2. Put lots of effort into preparing the app for their top choice, got rejected or deferred in the early round, were blindsided by that and spread themselves too thin preparing apps for another 20 top schools.


Please. The core period of these kids' high school experience was during the pandemic. Strong EC opportunities were not even available to most of them, especially in this area.


This is not true. DC did four activities virtually all through virtual school--FCPS. DC even had virtual statewide events for two of the activities.


Yeah, but a lot of stuff didn’t happen, and even this year was impacted. My kid was in 9th last year and did a few activities that did have some virtual component but not everything did. He plays an instrument and that continues to an extent last year but very minimally with few of the related activities.


If your kid couldn’t figure out how to make a ton of music over the pandemic, then clearly it wasn’t their passion.
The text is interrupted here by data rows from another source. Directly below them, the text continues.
(* ===== verification/Guard.v ===== *)
(** * guard.rs: channel-name and public-host checks

    [host_is_public] accepts an [https] URL whose host is a literal address
    outside the reserved ranges the standard library's predicates name.  The
    reference definition of those ranges is a list of address blocks. *)

From S2P Require Import Prelude Bytes Crypto Kdf Net.

Definition validate_channel_name (name : bytes) : result unit NameError := validate_name name.

(** ** The predicates of [std::net] *)

Definition octet (b : byte) : N := Byte.to_N b.

Definition v4_is_private (ip : Ipv4Addr) : bool :=
  let '(Ipv4 a b _ _) := ip in
  (octet a =? 10)%N
  || ((octet a =? 172) && (16 <=? octet b) && (octet b <=? 31))%N%bool
  || ((octet a =? 192) && (octet b =? 168))%N%bool.

Definition v4_is_loopback (ip : Ipv4Addr) : bool :=
  let '(Ipv4 a _ _ _) := ip in (octet a =? 127)%N.

Definition v4_is_link_local (ip : Ipv4Addr) : bool :=
  let '(Ipv4 a b _ _) := ip in ((octet a =? 169) && (octet b =? 254))%N%bool.

Definition v4_is_broadcast (ip : Ipv4Addr) : bool :=
  bool_decide (ip = Ipv4 xff xff xff xff).

Definition v4_is_documentation (ip : Ipv4Addr) : bool :=
  let '(Ipv4 a b c _) := ip in
  ((octet a =? 192) && (octet b =? 0) && (octet c =? 2))%N%bool
  || ((octet a =? 198) && (octet b =? 51) && (octet c =? 100))%N%bool
  || ((octet a =? 203) && (octet b =? 0) && (octet c =? 113))%N%bool.

Definition v4_is_unspecified (ip : Ipv4Addr) : bool :=
  bool_decide (ip = Ipv4 x00 x00 x00 x00).

Definition v4_is_multicast (ip : Ipv4Addr) : bool :=
  let '(Ipv4 a _ _ _) := ip in ((224 <=? octet a) && (octet a <=? 239))%N%bool.

Definition segment (i : nat) (ip : Ipv6Addr) : N := nth i (segments ip) 0%N.

Definition v6_is_loopback (ip : Ipv6Addr) : bool :=
  bool_decide (segments ip = [0; 0; 0; 0; 0; 0; 0; 1]%N).

Definition v6_is_unspecified (ip : Ipv6Addr) : bool :=
  bool_decide (segments ip = [0; 0; 0; 0; 0; 0; 0; 0]%N).

(** [segments()[0] & 0xfe00 == 0xfc00] and its two siblings. *)
Definition v6_is_unique_local (ip : Ipv6Addr) : bool :=
  (N.land (segment 0 ip) 0xfe00 =? 0xfc00)%N.

Definition v6_is_unicast_link_local (ip : Ipv6Addr) : bool :=
  (N.land (segment 0 ip) 0xffc0 =? 0xfe80)%N.

Definition v6_is_multicast (ip : Ipv6Addr) : bool :=
  (N.land (segment 0 ip) 0xff00 =? 0xff00)%N.

(** ** guard.rs *)

Definition ipv4_is_public (ip : Ipv4Addr) : bool :=
  negb (v4_is_private ip || v4_is_loopback ip || v4_is_link_local ip || v4_is_broadcast ip
        || v4_is_documentation ip || v4_is_unspecified ip || v4_is_multicast ip).

Definition is_ipv6_documentation (ip : Ipv6Addr) : bool :=
  ((segment 0 ip =? 0x2001) && (segment 1 ip =? 0x0db8))%N%bool.

Definition ipv6_is_public (ip : Ipv6Addr) : bool :=
  negb (v6_is_loopback ip || v6_is_unspecified ip || v6_is_unique_local ip
        || v6_is_unicast_link_local ip || v6_is_multicast ip || is_ipv6_documentation ip).

Definition host_is_public `{UL : UrlLib} (url : bytes) : bool :=
  match url_parse url with
  | None => false
  | Some url =>
      if negb (bool_decide (url_scheme url = lit "https")) then false
      else
        match url_host url with
        | Some (Host_Ipv4 ip) => ipv4_is_public ip
        | Some (Host_Ipv6 ip) => ipv6_is_public ip
        | Some (Host_Domain _) | None => false
        end
  end.

(** ** Reference: reserved blocks *)

Definition v4_value (ip : Ipv4Addr) : N :=
  let '(Ipv4 a b c d) := ip in
  (octet a * 16777216 + octet b * 65536 + octet c * 256 + octet d)%N.

(** A block [base/prefix] of 32-bit addresses. *)
Definition in_block (base : Ipv4Addr) (prefix : N) (ip : Ipv4Addr) : Prop :=
  (v4_value base ≤ v4_value ip < v4_value base + 2 ^ (32 - prefix))%N.

(** Private use, loopback, link local, broadcast, documentation,
    unspecified and multicast. *)
Definition v4_reserved : list (Ipv4Addr * N) :=
  [ (Ipv4 x0a x00 x00 x00, 8); (Ipv4 xac x10 x00 x00, 12); (Ipv4 xc0 xa8 x00 x00, 16);
    (Ipv4 x7f x00 x00 x00, 8); (Ipv4 xa9 xfe x00 x00, 16); (Ipv4 xff xff xff xff, 32);
    (Ipv4 xc0 x00 x02 x00, 24); (Ipv4 xc6 x33 x64 x00, 24); (Ipv4 xcb x00 x71 x00, 24);
    (Ipv4 x00 x00 x00 x00, 32); (Ipv4 xe0 x00 x00 x00, 4) ]%N.

(** The IPv4-mapped IPv6 address [::ffff:a.b.c.d]. *)
Definition mapped (ip : Ipv4Addr) : Ipv6Addr :=
  let '(Ipv4 a b c d) := ip in Ipv6 [0; 0; 0; 0; 0; 65535; be16 a b; be16 c d]%N.

(** ** Proofs *)

Lemma ipv4_eq_octets a b c d a' b' c' d' :
  Ipv4 a b c d = Ipv4 a' b' c' d' ↔
  octet a = octet a' ∧ octet b = octet b' ∧ octet c = octet c' ∧ octet d = octet d'.
Proof.
  unfold octet. split; [by intros [= -> -> -> ->] |].
  intros (?%to_N_inj & ?%to_N_inj & ?%to_N_inj & ?%to_N_inj). by subst.
Qed.

(** Membership in a block of prefix length 8, 16, 24 or 32 is equality of the
    leading octets. *)
Lemma in_block_octets base prefix a b c d :
  in_block base prefix (Ipv4 a b c d) ↔
  (v4_value base ≤ octet a * 16777216 + octet b * 65536 + octet c * 256 + octet d
   < v4_value base + 2 ^ (32 - prefix))%N.
Proof. done. Qed.

(** Finds the disjunct that [lia] proves. *)
Ltac solve_or :=
  lazymatch goal with
  | |- _ ∨ _ => first [left; solve_or | right; solve_or]
  | |- False => fail
  | |- _ => lia
  end.

Lemma v4_reserved_spec ip :
  Exists (λ r, in_block r.1 r.2 ip) v4_reserved ↔ ipv4_is_public ip = false.
Proof.
  unfold ipv4_is_public. rewrite negb_false_iff. destruct ip as [a b c d].
  unfold v4_reserved. rewrite !Exists_cons, Exists_nil. cbn [fst snd].
  rewrite !in_block_octets.
  unfold v4_is_private, v4_is_loopback, v4_is_link_local, v4_is_broadcast, v4_is_documentation,
    v4_is_unspecified, v4_is_multicast.
  rewrite !orb_true_iff, !andb_true_iff, !bool_decide_eq_true, !N.eqb_eq, !N.leb_le, !ipv4_eq_octets.
  repeat match goal with
  | |- context [v4_value ?x] => let v := eval vm_compute in (v4_value x) in change (v4_value x) with v
  | |- context [(2 ^ (32 - ?k))%N] =>
      let v := eval vm_compute in (2 ^ (32 - k))%N in change (2 ^ (32 - k))%N with v
  end.
  change (octet xff) with 255%N. change (octet x00) with 0%N.
  pose proof (to_N_lt_256 a : octet a < 256)%N. pose proof (to_N_lt_256 b : octet b < 256)%N.
  pose proof (to_N_lt_256 c : octet c < 256)%N. pose proof (to_N_lt_256 d : octet d < 256)%N.
  generalize dependent (octet a); intros A ?. generalize dependent (octet b); intros B ?.
  generalize dependent (octet c); intros C ?. generalize dependent (octet d); intros D ?.
  split; intros HH; repeat destruct HH as [HH|HH]; try done; solve_or.
Qed.

Lemma v4_public_blocks ip :
  Forall (λ r, ¬ in_block r.1 r.2 ip) v4_reserved ↔ ipv4_is_public ip = true.
Proof.
  rewrite <- not_false_iff_true, <- v4_reserved_spec. apply Forall_Exists_neg.
Qed.

(** Masking with the high bits of a 16-bit segment clears its low bits. *)
Lemma land_high_mask s k :
  (s ≤ u16_max)%N → (k ≤ 16)%N →
  N.land s (N.shiftl (N.ones (16 - k)) k) = (s / 2 ^ k * 2 ^ k)%N.
Proof.
  unfold u16_max. intros Hs Hk.
  rewrite <- N.shiftr_div_pow2, <- N.shiftl_mul_pow2. apply N.bits_inj. intros i.
  rewrite N.land_spec. destruct (N.ltb_spec i k) as [Hi|Hi].
  - rewrite !N.shiftl_spec_low by done. by rewrite andb_false_r.
  - rewrite !N.shiftl_spec_high' by done. rewrite N.shiftr_spec'.
    replace (i - k + k)%N with i by lia.
    destruct (N.ltb_spec (i - k) (16 - k)) as [Hj|Hj].
    + by rewrite N.ones_spec_low, andb_true_r by lia.
    + rewrite N.ones_spec_high, andb_false_r by lia. symmetry.
      destruct (N.eq_dec s 0) as [->|Hne]; [by rewrite N.bits_0 |].
      apply N.bits_above_log2. apply N.log2_lt_pow2; [lia |].
      eapply N.lt_le_trans with (2 ^ 16)%N; [change (2 ^ 16)%N with 65536%N; lia |].
      apply N.pow_le_mono_r; lia.
Qed.

(** The first segments of unique-local, link-local and multicast addresses. *)
Definition v6_reserved_head (s0 s1 : N) : Prop :=
  (0xfc00 ≤ s0 ≤ 0xfdff ∨ 0xfe80 ≤ s0 ≤ 0xfebf ∨ 0xff00 ≤ s0 ≤ 0xffff
   ∨ (s0 = 0x2001 ∧ s1 = 0xdb8))%N.

Lemma v6_masks s :
  (s ≤ u16_max)%N →
  ((N.land s 0xfe00 = 0xfc00 ↔ 0xfc00 ≤ s ≤ 0xfdff)
   ∧ (N.land s 0xffc0 = 0xfe80 ↔ 0xfe80 ≤ s ≤ 0xfebf)
   ∧ (N.land s 0xff00 = 0xff00 ↔ 0xff00 ≤ s ≤ 0xffff))%N.
Proof.
  intros Hs. pose proof (land_high_mask s 9 Hs ltac:(done)) as H1.
  pose proof (land_high_mask s 6 Hs ltac:(done)) as H2.
  pose proof (land_high_mask s 8 Hs ltac:(done)) as H3.
  change (N.shiftl (N.ones (16 - 9)) 9) with 0xfe00%N in H1.
  change (N.shiftl (N.ones (16 - 6)) 6) with 0xffc0%N in H2.
  change (N.shiftl (N.ones (16 - 8)) 8) with 0xff00%N in H3.
  change (2 ^ 9)%N with 512%N in H1. change (2 ^ 6)%N with 64%N in H2.
  change (2 ^ 8)%N with 256%N in H3. unfold u16_max in Hs.
  rewrite H1, H2, H3. split_and!; lia.
Qed.

Lemma ipv6_is_public_spec ip :
  Ipv6Addr_wf ip →
  ipv6_is_public ip = true ↔
  segments ip ≠ [0; 0; 0; 0; 0; 0; 0; 1]%N ∧ segments ip ≠ [0; 0; 0; 0; 0; 0; 0; 0]%N
  ∧ ¬ v6_reserved_head (segment 0 ip) (segment 1 ip).
Proof.
  intros [Hlen Hall]. unfold ipv6_is_public, v6_is_loopback, v6_is_unspecified,
    v6_is_unique_local, v6_is_unicast_link_local, v6_is_multicast, is_ipv6_documentation.
  assert (segment 0 ip ≤ u16_max)%N as Hs0.
  { unfold segment. destruct (segments ip) as [|s l]; [done |]. by inversion Hall. }
  destruct (v6_masks _ Hs0) as (H1 & H2 & H3).
  rewrite negb_true_iff, !orb_false_iff, !bool_decide_eq_false, !N.eqb_neq.
  rewrite andb_false_iff, !N.eqb_neq, H1, H2, H3. unfold v6_reserved_head.
  destruct (N.eq_dec (segment 0 ip) 0x2001), (N.eq_dec (segment 1 ip) 0xdb8); naive_solver.
Qed.

(** ** Results *)

Section Claims.
Context `{UL : UrlLib}.

(** [host_is_public] accepts exactly the URLs that parse, have scheme
    [https] and name their host by an address literal outside the reserved
    ranges: for IPv4, outside every block of [v4_reserved]; for IPv6, neither
    [::1] nor [::] and outside the unique-local, link-local, multicast and
    documentation prefixes.  Domain names are always rejected. *)
Lemma host_is_public_spec (url : bytes) :
  (∀ u ip, url_host u = Some (Host_Ipv6 ip) → Ipv6Addr_wf ip) →
  host_is_public url = true ↔
  ∃ u, url_parse url = Some u ∧ url_scheme u = lit "https" ∧
    match url_host u with
    | Some (Host_Ipv4 ip) => Forall (λ r, ¬ in_block r.1 r.2 ip) v4_reserved
    | Some (Host_Ipv6 ip) =>
        segments ip ≠ [0; 0; 0; 0; 0; 0; 0; 1]%N ∧ segments ip ≠ [0; 0; 0; 0; 0; 0; 0; 0]%N
        ∧ ¬ v6_reserved_head (segment 0 ip) (segment 1 ip)
    | _ => False
    end.
Proof.
  intros Hwf. unfold host_is_public.
  destruct (url_parse url) as [u|]; [| split; [done | by intros (u & [=] & _)]].
  transitivity (url_scheme u = lit "https" ∧ match url_host u with
    | Some (Host_Ipv4 ip) => ipv4_is_public ip = true
    | Some (Host_Ipv6 ip) => ipv6_is_public ip = true
    | _ => False
    end).
  { destruct (bool_decide_reflect (url_scheme u = lit "https")); simpl;
      destruct (url_host u) as [[]|]; split; try done; by intros [? ?]. }
  transitivity (url_scheme u = lit "https" ∧ match url_host u with
    | Some (Host_Ipv4 ip) => Forall (λ r, ¬ in_block r.1 r.2 ip) v4_reserved
    | Some (Host_Ipv6 ip) =>
        segments ip ≠ [0; 0; 0; 0; 0; 0; 0; 1]%N ∧ segments ip ≠ [0; 0; 0; 0; 0; 0; 0; 0]%N
        ∧ ¬ v6_reserved_head (segment 0 ip) (segment 1 ip)
    | _ => False
    end).
  { destruct (url_host u) as [[d|ip|ip]|] eqn:Hh; [done | | | done].
    - by rewrite v4_public_blocks.
    - by rewrite ipv6_is_public_spec by eauto. }
  split; [intros [H1 H2]; by exists u | by intros (u' & [= <-] & H)].
Qed.

(** The IPv6 check does not look inside IPv4-mapped addresses: an
    [https] URL whose host is the mapped form [::ffff:a.b.c.d] of any IPv4
    address, private and loopback ones included, is reported as public. *)
Lemma host_is_public_mapped (url : bytes) (u : Url) (ip : Ipv4Addr) :
  url_parse url = Some u → url_scheme u = lit "https" →
  url_host u = Some (Host_Ipv6 (mapped ip)) →
  host_is_public url = true.
Proof.
  intros Hp Hs Hh. unfold host_is_public. rewrite Hp, Hs, Hh.
  rewrite bool_decide_eq_true_2 by done. by destruct ip.
Qed.
End Claims.

(** A small URL library for the witnesses: the text is the URL, its scheme is
    [https], and the text [6] names the mapped loopback address. *)
Module ToyUrl.

Definition toy_url : UrlLib := {|
  Url := dsig (λ s : bytes, utf8_valid s = true);
  Url_eq_dec := _;
  url_parse s := match decide (utf8_valid s = true) with
                 | left H => Some (dexist _ H) | right _ => None end;
  url_as_str u := `u;
  url_scheme _ := lit "https";
  url_host u := if decide (`u = lit "6") then Some (Host_Ipv6 (mapped (Ipv4 x7f x00 x00 x01)))
                else Some (Host_Ipv4 (Ipv4 x08 x08 x08 x08))
|}.

Lemma toy_url_laws : UrlLaws (UL:=toy_url).
Proof.
  split; simpl.
  - intros u. destruct (decide (utf8_valid (`u) = true)) as [H|H].
    + f_equal. by apply dsig_eq.
    + destruct H. apply (proj2_dsig u).
  - intros u. apply (proj2_dsig u).
Qed.
End ToyUrl.

Lemma host_is_public_spec_witness :
  host_is_public (UL:=ToyUrl.toy_url) (lit "4") = true.
Proof.
  apply (host_is_public_spec (UL:=ToyUrl.toy_url) (lit "4")).
  - intros u ip. simpl. case_decide; [| done]. intros [= <-]. by split; repeat constructor.
  - eexists. split; [reflexivity |]. split; [reflexivity |].
    apply v4_public_blocks. reflexivity.
Defined.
The kids the T20 schools are looking for are the ones who could have figured it out.

Yes, there are kids whose extracurriculars were impacted heavily, but music was easy to do.

— Parent of a musician
Anonymous
Anonymous wrote:
Anonymous wrote:
Anonymous wrote:
Anonymous wrote:
Anonymous wrote:
Anonymous wrote:
Anonymous wrote:
Anonymous wrote:If your kid had perfect or close to perfect grades in AP classes, high SAT scores, strong extracurricular activities and got rejected from all the top schools, what do you think went wrong?


Kid was born into an Asian family could be the answer.


This^. There is a lot of bias for Asian/SouthAsian applicants.


And they end up at Duke instead of Harvard.


No they end up at Caltech and UCs which don’t discriminate against Asians. Numbers don’t lie. Caltech is 40% Asian, UCs are 30+. If Harvard gave Asians a fair shake it would probably have over 50% Asians.


This^.


And those numbers aren’t in any way influenced by the fact that California is 15% Asian vs 6% for the country as a whole. If anything UC and Cal Tech (36.6%) don’t overrepresent Asian to the same degree that Harvard (25%) does.


Class of 2025, Harvard 26%, Caltech 44%


That’s because Caltech mostly offers technical degrees. Asians seem to prefer those. In contrast, Harvard is mostly a liberal arts school.